The minimum volume requirements legislation enacted by the Canadian government last spring on CN and CP railroads could possibly be a thing of the past in a month’s time, as grain movement in Canada continues to flow. Despite smaller harvests in 2014, Canada has already exported 3.9M tonnes of wheat and 1.9M tonnes of canola, up 16% and 41% respectively over 2013 but one could easily argue that a lot of that grain exported could’ve been carryover from the 2013/14 season. Louis Dreyfus was one grain company who flexed its muscle against CN railroad, filing a service complaint in May, and the CTA has ruled in favour of the major grain buyer (which contrasts a similar service complaint tabled by the Canadian Canola Growers Association which was rejected earlier this month). On that basis, various grain company industry associations (also known in some circles as lobbyists) still suggest that “rail service continues to be inadequate, uneven, and unpredictable.” This is most evident in the producer car ordering system as cars ordered in “not-easy-to-reach” areas for movement months ago still have yet to be seen or even heard about.

Finally, one macro variable effect that may be in the back of the market’s mind is the general downturn we’ve seen over the past year or so in the overall commodity sector. More market analysts are suggesting a peak has already been reached in the commodity super cycle (usually lasts 20-30 years). Here in Canada, those effects are more pronounced as the Great White North is commodity-rich, export-driven economy. According to a recent MacLean’s article, “the 15-year commodity boom – which gave Canada its Teflon-like strength during the deep global recession and helped make us the envy of the world – has run its course.”

The effects are being felt elsewhere possibly though as it looks like COFCO, the Chinese state grain-buying agency will take a hit of almost $168 million due to soybean prices tanking over the first nine months of 2014. Not to say that commodity prices can’t bounce back, but when economic growth starts to slow in emerging markets, those same markets don’t demand the same amount of commodities/goods/services to fuel their growth.
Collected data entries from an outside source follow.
Lemma handleEndChat_rejected o ws session data st :
  contextBound st = true -> endReadingResult o = None ->
  handleEndChat o ws session data st
  = (Some tt, st,
     [EndReadingCall (endParamsOf st session data);
      Send ws (OutError "Failed to end chat. Please try again.")]).
Proof.
  unfold contextBound, handleEndChat, bind, gets. intros H Hr. simpl.
  destruct (tokenPayload st); simpl in *; [| discriminate].
  rewrite H. simpl.
  unfold try_catch, endReading, bind, emit. now rewrite Hr.
Qed.

Lemma handleEndChat_resolved o ws session data st result :
  contextBound st = true -> endReadingResult o = Some result ->
  handleEndChat o ws session data st
  = (Some tt, st,
     EndReadingCall (endParamsOf st session data)
     :: map (fun w =>
               Send w (OutChatEnded (userType session) (userName session)
                         (orElse (d_reason data) "normal")
                         (er_billing result) (now o)))
          (recipients (sessions st) None)
     ++ [Send ws (OutEndChatSuccess result); SetTimeoutCloseAll 1000]).
Proof.
  unfold contextBound, handleEndChat. intros H Hr.
  unfold bind at 1, gets at 1. unfold bind at 1, gets at 1.
  destruct (tokenPayload st); simpl in H; [| discriminate].
  rewrite H. cbn [negb orb].
  unfold try_catch, endReading.
  unfold bind at 1. unfold bind at 1. unfold emit at 1. rewrite Hr.
  unfold ret at 1. unfold bind at 1. rewrite broadcast_run.
  unfold bind, send, emit. reflexivity.
Qed.

Lemma handleAuth_invalid env o ws session data st :
  credentialOffered env data = true -> verified env o data = None ->
  handleAuth env o ws session data st
  = (Some tt, st,
     [Send ws (OutAuthError "Invalid or expired token");
      Close ws 4001 "Unauthorized"]).
Proof.
  unfold credentialOffered, verified, handleAuth. now intros -> ->.
Qed.

Lemma handleAuth_mismatch env o ws session data st payload :
  credentialOffered env data = true -> verified env o data = Some payload ->
  roomDiffers st payload = true ->
  handleAuth env o ws session data st
  = (Some tt, st,
     [Send ws (OutAuthError "Token not valid for this room");
      Close ws 4003 "Forbidden"]).
Proof.
  unfold credentialOffered, verified, roomDiffers, handleAuth.
  intros -> -> H. unfold bind at 1, gets at 1. now rewrite H.
Qed.

Lemma handleAuth_required env o ws session data st :
  credentialOffered env data = false -> devMode env = false ->
  handleAuth env o ws session data st
  = (Some tt, st,
     [Send ws (OutAuthError "Token required"); Close ws 4001 "Unauthorized"]).
Proof.
  unfold credentialOffered, devMode, handleAuth. now intros -> ->.
Qed.

Lemma handleAuth_credential env o ws session data st payload :
  credentialOffered env data = true -> verified env o data = Some payload ->
  roomDiffers st payload = false ->
  handleAuth env o ws session data st
  = handleAuth_bind ws (sub payload) (user_type payload) (user_name payload)
      (set_tokenPayload (Some payload) st).
Proof.
  unfold credentialOffered, verified, roomDiffers, handleAuth.
  intros -> -> H. unfold bind at 1, gets at 1. rewrite H.
  unfold bind at 1, modify at 1.
  destruct (handleAuth_bind _ _ _ _ _) as [[r st2] t2]. reflexivity.
Qed.

Lemma handleAuth_development env o ws session data st :
  credentialOffered env data = false -> devMode env = true ->
  handleAuth env o ws session data st
  = handleAuth_bind ws (orElse (d_userId data) (randomUUID o))
      (devUserType data) (orElse (d_userName data) "Anonymous") st.
Proof.
  unfold credentialOffered, devMode, handleAuth. now intros -> ->.
Qed.

Lemma try_catch_returns A (m h : M A) st a st1 t :
  m st = (Some a, st1, t) -> try_catch m h st = (Some a, st1, t).
Proof. unfold try_catch. now intros ->. Qed.

(** Every way [webSocketMessage] can go. *)
Lemma webSocketMessage_cases env o ws message st
  (P : option unit * ChatRoom * list Effect -> Prop) :
  (forall m, P (Some tt, st, [Send ws (OutError m)])) ->
  P (Some tt, st, []) ->
  P (Some tt, st, [Send ws (OutPong (now o))]) ->
  (forall session data,
      message = JsonValue data ->
      sessions_get ws (sessions st) = Some session ->
      d_type data = Some "auth" ->
      P (try_catch (handleAuth env o ws session data)
           (send ws (OutError "Invalid message format")) st)) ->
  (forall session data,
      message = JsonValue data ->
      sessions_get ws (sessions st) = Some session ->
      d_type data = Some "message" ->
      authenticated session = true ->
      P (try_catch (handleChatMessage o ws session data)
           (send ws (OutError "Invalid message format")) st)) ->
  (forall session data,
      message = JsonValue data ->
      sessions_get ws (sessions st) = Some session ->
      d_type data = Some "typing" ->
      authenticated session = true ->
      P (try_catch (handleTypingIndicator ws session data)
           (send ws (OutError "Invalid message format")) st)) ->
  (forall session data,
      message = JsonValue data ->
      sessions_get ws (sessions st) = Some session ->
      d_type data = Some "end_chat" ->
      authenticated session = true ->
      P (try_catch (handleEndChat o ws session data)
           (send ws (OutError "Invalid message format")) st)) ->
  P (webSocketMessage env o ws message st).
Proof.
  intros Herr Hnone Hpong Hauth Hmsg Htyping Hend.
  unfold webSocketMessage.
  destruct message as [| | data].
  - apply Herr.
  - unfold try_catch, bind, JSON_parse, gets, ret. cbn.
    destruct (sessions_get ws (sessions st)); apply Herr.
  - unfold try_catch at 1, bind at 1, JSON_parse, ret at 1.
    unfold bind at 1, gets at 1.
    destruct (sessions_get ws (sessions st)) as [session|] eqn:Hs;
      [| apply Herr].
    destruct (d_type data) as [type|] eqn:Ht; [| apply Herr].
    destruct (String.eqb_spec type "auth") as [-> | _].
    { specialize (Hauth session data eq_refl eq_refl Ht).
      unfold try_catch in Hauth.
      destruct (handleAuth env o ws session data st) as [[[a|] st1] t1];
        cbn in *; rewrite ?app_nil_r in *; exact Hauth. }
    destruct (String.eqb_spec type "message") as [-> | _].
    { destruct (authenticated session) eqn:Ha; [| apply Herr].
      specialize (Hmsg session data eq_refl eq_refl Ht Ha).
      unfold try_catch in Hmsg. cbn [negb].
      destruct (handleChatMessage o ws session data st) as [[[a|] st1] t1];
        cbn in *; rewrite ?app_nil_r in *; exact Hmsg. }
    destruct (String.eqb_spec type "typing") as [-> | _].
    { destruct (authenticated session) eqn:Ha; [| apply Hnone].
      specialize (Htyping session data eq_refl eq_refl Ht Ha).
      unfold try_catch in Htyping. cbn [negb].
      destruct (handleTypingIndicator ws session data st) as [[[a|] st1] t1];
        cbn in *; rewrite ?app_nil_r in *; exact Htyping. }
    destruct (String.eqb_spec type "end_chat") as [-> | _].
    { destruct (authenticated session) eqn:Ha; [| apply Herr].
      specialize (Hend session data eq_refl eq_refl Ht Ha).
      unfold try_catch in Hend. cbn [negb].
      destruct (handleEndChat o ws session data st) as [[[a|] st1] t1];
        cbn in *; rewrite ?app_nil_r in *; exact Hend. }
    destruct (String.eqb_spec type "ping") as [-> | _]; [apply Hpong |].
    apply Herr.
Qed.
(** X5: when the cell of the mask at the reference point [(x, y)] is
    non-zero, the first sample of both scans reads it, both contacts are the
    reference point, and [find_center] returns [(x, y)]. *)
Theorem lit_reference_is_center (mask : ndarray) (h w : nat) (x y : Z) :
  shape mask = [h; w] ->
  (0 <= x < Z.of_nat w)%Z -> (0 <= y < Z.of_nat h)%Z ->
  item mask [y; x] <> 0%Z ->
  find_center mask x y = Ok (x, y).
Proof. exact (find_center_lit mask h w x y). Qed.

(** The theorem on a 100 x 100 frame lit at (50, 60). *)
Lemma lit_reference_is_center_witness :
  find_center (mask_of 100 100 [(50, 60)]%Z) 50 60 = Ok (50%Z, 60%Z).
Proof.
  apply (lit_reference_is_center (mask_of 100 100 [(50, 60)]%Z) 100 100 50 60 eq_refl).
  - lia.
  - lia.
  - vm_compute. discriminate.
Defined.

(** X6: on a mask of shape [(h, w)] with [h > 0] and [w > 0] whose cell at
    column [w / 2] of row [3 h / 5] is non-zero, the heading returned by
    [detect] is 0. *)
Theorem lit_centre_heading_zero (mask : ndarray) (h w : nat) :
  shape mask = [h; w] -> (0 < h)%nat -> (0 < w)%nat ->
  item mask [(3 * Z.of_nat h / 5)%Z; (Z.of_nat w / 2)%Z] <> 0%Z ->
  exists hd : float,
    detect mask = Ok [("heading", hd)] /\ value hd = 0%R.
Proof.
  intros Hs Hh Hw Hlit.
  assert (Hy0 : (0 <= 3 * Z.of_nat h / 5 < Z.of_nat h)%Z).
  { split; [apply Z.div_pos; lia | apply Z.div_lt_upper_bound; lia]. }
  assert (Hx0 : (0 <= Z.of_nat w / 2 < Z.of_nat w)%Z).
  { split; [apply Z.div_pos; lia | apply Z.div_lt_upper_bound; lia]. }
  destruct (detect_2d mask h w Hs) as (cx & Hc & Hd).
  rewrite (find_center_lit mask h w _ _ Hs Hx0 Hy0 Hlit) in Hc.
  injection Hc as Hc. subst cx.
  eexists. split; [exact Hd |].
  rewrite heading_distinct
    by (intros E; apply (f_equal snd) in E; cbn [snd] in E; lia).
  assert (Hdy : (IZR (3 * Z.of_nat h / 5) - IZR (Z.of_nat h) < 0)%R).
  { apply Rlt_minus, IZR_lt. lia. }
  rewrite spec_atan2_pos_x by lra.
  rewrite Rminus_diag. unfold Rdiv at 2. rewrite Rmult_0_l, atan_0.
  assert (HPI := PI_neq0). field. exact HPI.
Qed.
(** * Flappy-Square: the programmatic environment [flappy_env.py]

    A shallow embedding of the [FlappyEnv] simulation: entity physics,
    obstacle spawning and lifecycle, scoring with difficulty escalation,
    collision detection, reward computation and the observation encoder.

    Number model.  Python [int] is [Z].  Python [float] is modelled by exact
    rationals [Q]: every statement below is about the arithmetic the program
    denotes, rounding of binary64 (and of the float32 observation array) is
    outside the model.  Equalities between rationals are [Qeq] ([==]).

    Library model.  Two library behaviours the program relies on are modelled
    from their documentation: [random.randint] of the process-wide [random]
    module, and [pygame.Rect] with [colliderect].

    Rendering ([_render], [close]) reads the state and does not change it; it
    is left out, as is the interactive loop of [flappy_square.py]. *)

From Stdlib Require Import ZArith QArith Qabs List Bool Lia Lqa.
Import ListNotations.

Local Open Scope Z_scope.

(** ** Constants (module level of [flappy_env.py]) *)

Definition WIDTH : Z := 480.
Definition HEIGHT : Z := 640.
Definition GRAVITY : Q := 35 # 100.
Definition FLAP_STRENGTH : Q := - (75 # 10).
Definition PIPE_INTERVAL_TICKS : Z := 90.
Definition PIPE_SPEED_START : Q := 3 # 1.
Definition GAP_START : Z := 170.
Definition GAP_MIN : Z := 100.
Definition GAP_DEC : Z := 4.
Definition SQUARE_SIZE : Z := 38.

(** The literal [0.15] of [self.pipe_speed += 0.15]. *)
Definition PIPE_SPEED_INC : Q := 15 # 100.

(** ** Python numerics *)

(** An [int] used where a [float] is expected. *)
Notation "'float' z" := (inject_Z z) (at level 9, only parsing).

(** [int(q)]: truncation towards zero. *)
Definition int (q : Q) : Z := Z.quot (Qnum q) (Zpos (Qden q)).

(** [a < b] on floats, as a boolean. *)
Definition Qltb (a b : Q) : bool :=
  Qnum a * QDen b <? Qnum b * QDen a.

(** ** The process-wide [random] module

    The generator state is the sequence of raw words it will produce and the
    number of words consumed so far.  [randint a b] raises [ValueError] on an
    empty range (here [None]) and otherwise maps the next raw word into
    [[a, b]], both ends included. *)

Record RandomState := mkRandom { raw : nat -> Z; drawn : nat }.

Definition randint (a b : Z) (g : RandomState) : option (Z * RandomState) :=
  if b <? a then None
  else Some (a + raw g (drawn g) mod (b - a + 1),
             mkRandom (raw g) (S (drawn g))).

(** ** [pygame.Rect]

    Integer rectangles; float arguments are truncated.  [colliderect] is
    pygame's overlap test: zero-sized rectangles collide with nothing,
    touching edges do not overlap. *)

Module Rect.

Record t := mk { x : Z; y : Z; w : Z; h : Z }.

Definition colliderect (A B : t) : bool :=
  if (w A =? 0) || (h A =? 0) || (w B =? 0) || (h B =? 0) then false
  else
    (Z.min (x A) (x A + w A) <? Z.max (x B) (x B + w B)) &&
    (Z.min (y A) (y A + h A) <? Z.max (y B) (y B + h B)) &&
    (Z.min (x B) (x B + w B) <? Z.max (x A) (x A + w A)) &&
    (Z.min (y B) (y B + h B) <? Z.max (y A) (y A + h A)).

End Rect.

(** ** [class _Square] *)

Module _Square.

Record t := mk { y : Q; vel : Q }.

(** [__init__] *)
Definition init : t := mk (float HEIGHT / 2) 0.

Definition flap (self : t) : t := mk (y self) FLAP_STRENGTH.

Definition update (self : t) : t :=
  let vel' := (vel self + GRAVITY)%Q in
  mk (y self + vel')%Q vel'.

Definition rect (self : t) : Rect.t :=
  Rect.mk (WIDTH / 4) (int (y self)) SQUARE_SIZE SQUARE_SIZE.

End _Square.

(** ** [class _Pipe] *)

Module _Pipe.

Record t := mk { x : Q; w : Z; gap_y : Z; gap_h : Z; passed : bool }.

(** [__init__(self, x, gap_y, gap_h, w=60)] *)
Definition init (x0 : Q) (gy gh : Z) : t := mk x0 60 gy gh false.

Definition update (self : t) (speed : Q) : t :=
  mk (x self - speed)%Q (w self) (gap_y self) (gap_h self) (passed self).

Definition set_passed (self : t) : t :=
  mk (x self) (w self) (gap_y self) (gap_h self) true.

Definition rects (self : t) : Rect.t * Rect.t :=
  (Rect.mk (int (x self)) 0 (w self) (gap_y self),
   Rect.mk (int (x self)) (gap_y self + gap_h self) (w self)
           (HEIGHT - (gap_y self + gap_h self))).

Definition off_screen (self : t) : bool :=
  Qltb (x self + float (w self)) 0.

(** The trailing edge [x + w]. *)
Definition trailing (self : t) : Q := (x self + float (w self))%Q.

(** [gap_y + gap_h / 2] *)
Definition gap_centre (self : t) : Q :=
  (float (gap_y self) + float (gap_h self) / 2)%Q.

End _Pipe.

(** ** [class FlappyEnv] *)

(** The observation array [v] of [_get_obs]. *)
Record Obs := mkObs { o0 : Q; o1 : Q; o2 : Q; o3 : Q }.

(** The object's attributes.  [np_random_seed] is the seed of the generator
    that [gym.Env.reset] keeps in [self.np_random]; the episode attributes are
    the ones [reset] assigns. *)
Record FlappyEnv := mkEnv {
  np_random_seed : option Z;
  square : _Square.t;
  pipes : list _Pipe.t;
  tick : Z;
  pipe_speed : Q;
  gap_h : Z;
  score : Z
}.

(** The tuple [step] returns: [(obs, reward, done, False, {"score": ...})]. *)
Record StepResult := mkStep {
  obs : Obs;
  reward : Q;
  terminated : bool;
  truncated : bool;
  info_score : Z
}.

(** [min(iterable, key=lambda p: p.x, default=None)]: the first item whose key
    is smallest. *)
Fixpoint min_from (best : _Pipe.t) (l : list _Pipe.t) : _Pipe.t :=
  match l with
  | [] => best
  | p :: l' =>
      min_from (if Qltb (_Pipe.x p) (_Pipe.x best) then p else best) l'
  end.

Definition min_by_x (l : list _Pipe.t) : option _Pipe.t :=
  match l with
  | [] => None
  | p :: l' => Some (min_from p l')
  end.

(** [p.x + p.w >= WIDTH // 4] *)
Definition upcoming (p : _Pipe.t) : bool :=
  Qle_bool (float (WIDTH / 4)) (_Pipe.trailing p).

Definition next_pipe (ps : list _Pipe.t) : option _Pipe.t :=
  min_by_x (filter upcoming ps).

Definition _get_obs (self : FlappyEnv) : Obs :=
  let '(horiz, vert, gh) :=
    match next_pipe (pipes self) with
    | None => (float WIDTH, 0%Q, gap_h self)
    | Some np =>
        ((_Pipe.trailing np - float (WIDTH / 4))%Q,
         (_Square.y (square self) - _Pipe.gap_centre np)%Q,
         _Pipe.gap_h np)
    end in
  mkObs (vert / (float HEIGHT / 2))%Q
        (horiz / float WIDTH)%Q
        (_Square.vel (square self) / 10)%Q
        (float (gh - GAP_MIN) / float (GAP_START - GAP_MIN))%Q.

(** [super().reset(seed=seed)]: a given seed reseeds [self.np_random], no seed
    keeps the generator the object has. *)
Definition seed_np_random (seed : option Z) (self : FlappyEnv) : option Z :=
  match seed with
  | Some s => Some s
  | None => np_random_seed self
  end.

Definition reset (seed : option Z) (self : FlappyEnv) : Obs * FlappyEnv :=
  let self' :=
    mkEnv (seed_np_random seed self) _Square.init [] 0 PIPE_SPEED_START
          GAP_START 0 in
  (_get_obs self', self').

(** *** The body of [step], phase by phase *)

(** [# spawn pipes] *)
Definition spawn (self : FlappyEnv) (g : RandomState)
  : option (FlappyEnv * RandomState) :=
  if tick self mod PIPE_INTERVAL_TICKS =? 0 then
    match randint 60 (HEIGHT - 60 - gap_h self) g with
    | None => None
    | Some (gy, g') =>
        Some (mkEnv (np_random_seed self) (square self)
                    (pipes self ++ [_Pipe.init (float WIDTH) gy (gap_h self)])
                    (tick self) (pipe_speed self) (gap_h self) (score self),
              g')
    end
  else Some (self, g).

(** What the pipe loop mutates besides the pipes: [self.score], the local
    [reward], [self.pipe_speed] and [self.gap_h]. *)
Record Tally := mkTally {
  t_score : Z;
  t_reward : Q;
  t_speed : Q;
  t_gap : Z
}.

(** The score callback: the four assignments under [pipe.passed = True]. *)
Definition on_score (c : Tally) : Tally :=
  mkTally (t_score c + 1) (t_reward c + 1)%Q (t_speed c + PIPE_SPEED_INC)%Q
          (Z.max GAP_MIN (t_gap c - GAP_DEC)).

(** [not pipe.passed and pipe.x + pipe.w < WIDTH // 4] *)
Definition crossing (pipe : _Pipe.t) : bool :=
  negb (_Pipe.passed pipe) && Qltb (_Pipe.trailing pipe) (float (WIDTH / 4)).

(** One iteration of [for pipe in list(self.pipes)].  The result is the pipe
    as it stays in [self.pipes], or [None] when it is removed. *)
Definition visit (pipe : _Pipe.t) (c : Tally) : option _Pipe.t * Tally :=
  let pipe := _Pipe.update pipe (t_speed c) in
  let '(pipe, c) :=
    if crossing pipe then (_Pipe.set_passed pipe, on_score c) else (pipe, c) in
  (if _Pipe.off_screen pipe then None else Some pipe, c).

(** [# update pipes]: the loop over the snapshot, in list order. *)
Fixpoint update_pipes (snapshot : list _Pipe.t) (c : Tally)
  : list _Pipe.t * Tally :=
  match snapshot with
  | [] => ([], c)
  | pipe :: rest =>
      let '(kept, c1) := visit pipe c in
      let '(ps, c2) := update_pipes rest c1 in
      (match kept with Some p => p :: ps | None => ps end, c2)
  end.

(** [# collision detection] *)
Definition hits (sq : _Square.t) (p : _Pipe.t) : bool :=
  let '(top, bottom) := _Pipe.rects p in
  Rect.colliderect (_Square.rect sq) top ||
  Rect.colliderect (_Square.rect sq) bottom.

Definition collided (sq : _Square.t) (ps : list _Pipe.t) : bool :=
  Qltb (_Square.y sq) 0 ||
  Qltb (float HEIGHT) (_Square.y sq + float SQUARE_SIZE) ||
  existsb (hits sq) ps.

(** [# gap-center reward shaping] *)
Definition proximity_reward (sq : _Square.t) (np : _Pipe.t) : Q :=
  ((1 # 10) *
   (1 - Qabs (_Square.y sq - _Pipe.gap_centre np) / (float HEIGHT / 2)))%Q.

Definition shaped (sq : _Square.t) (ps : list _Pipe.t) (r : Q) : Q :=
  match next_pipe ps with
  | Some np => (r + proximity_reward sq np)%Q
  | None => r
  end.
Other countries may look to their central bank to provide “quantitative easing” (that is, providing more liquidity to the market) so as to help propel growth, such as Japan did recently and the U.S. Federal Reserve had done for the last six years up until this month. This all being said, we continue to be advocates of “pencil farming” at this time of year: re-evaluate monthly/quarterly expenses and what sort of monthly/quarterly sales and at what prices you should be making.